Lemma parse_connect_response_iff buf txn cid :
  in_word 32 txn →
  parse_connect_response buf txn = Ok cid ↔
  in_word 64 cid ∧ ∃ rest, buf = connect_reply txn cid rest.
Proof.
  intros Htxn. unfold parse_connect_response, CONNECT_RESPONSE_LEN, connect_reply. split.
  - destruct (Nat.ltb_spec (length buf) 16); [done|].
    rewrite !word_at_Ok by lia. red_result.
    destruct (Z.eqb_spec (be_decode (slice 4 8 buf)) txn) as [<-|]; [|done].
    destruct (Z.eqb_spec (be_decode (slice 0 4 buf)) ACTION_CONNECT) as [Ha|]; [|done].
    intros [= <-]. split; [apply (be_decode_word 8); [done|by rewrite slice_length by lia]|].
    exists (drop 16 buf). rewrite <-Ha.
    rewrite !be_encode_decode' by (by rewrite slice_length by lia).
    rewrite <-(slice_full buf) at 1.
    rewrite (slice_split 0 4), (slice_split 4 8), (slice_split 8 16) by lia.
    do 3 f_equal. unfold slice. rewrite take_ge; [done|rewrite length_drop; lia].
  - intros [Hcid [rest ->]].
    assert (16 ≤ length (be_encode 4 ACTION_CONNECT ++ be_encode 4 txn ++ be_encode 8 cid ++ rest))%nat
      by (autorewrite with wire; lia).
    rewrite (proj2 (Nat.ltb_ge _ _)) by lia. rewrite !word_at_Ok by lia. red_result.
    change (slice 0 4 _) with (be_encode 4 ACTION_CONNECT).
    change (slice 4 8 _) with (be_encode 4 txn).
    change (slice 8 16 _) with (be_encode 8 cid).
    rewrite (word32 txn), Z.eqb_refl by done. cbn [negb].
    change (be_decode (be_encode 4 ACTION_CONNECT)) with ACTION_CONNECT.
    rewrite Z.eqb_refl. cbn [negb]. by rewrite (be_decode_encode_word 8 64).
Qed.

Definition announce_reply (txn interval leechers seeders : Z) (ps : list SocketAddr.t)
  : list byte :=
  be_encode 4 ACTION_ANNOUNCE ++ be_encode 4 txn ++ be_encode 4 interval ++
  be_encode 4 leechers ++ be_encode 4 seeders ++ concat (peer_entry <$> ps).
============================================================
• Problem description
All lines from the one with "do 3 f_equal." to the end of the records must be set down exactly. Skip every line before it.

• Answer section
    do 3 f_equal. unfold slice. rewrite take_ge; [done|rewrite length_drop; lia].
  - intros [Hcid [rest ->]].
    assert (16 ≤ length (be_encode 4 ACTION_CONNECT ++ be_encode 4 txn ++ be_encode 8 cid ++ rest))%nat
      by (autorewrite with wire; lia).
    rewrite (proj2 (Nat.ltb_ge _ _)) by lia. rewrite !word_at_Ok by lia. red_result.
    change (slice 0 4 _) with (be_encode 4 ACTION_CONNECT).
    change (slice 4 8 _) with (be_encode 4 txn).
    change (slice 8 16 _) with (be_encode 8 cid).
    rewrite (word32 txn), Z.eqb_refl by done. cbn [negb].
    change (be_decode (be_encode 4 ACTION_CONNECT)) with ACTION_CONNECT.
    rewrite Z.eqb_refl. cbn [negb]. by rewrite (be_decode_encode_word 8 64).
Qed.

Definition announce_reply (txn interval leechers seeders : Z) (ps : list SocketAddr.t)
  : list byte :=
  be_encode 4 ACTION_ANNOUNCE ++ be_encode 4 txn ++ be_encode 4 interval ++
  be_encode 4 leechers ++ be_encode 4 seeders ++ concat (peer_entry <$> ps).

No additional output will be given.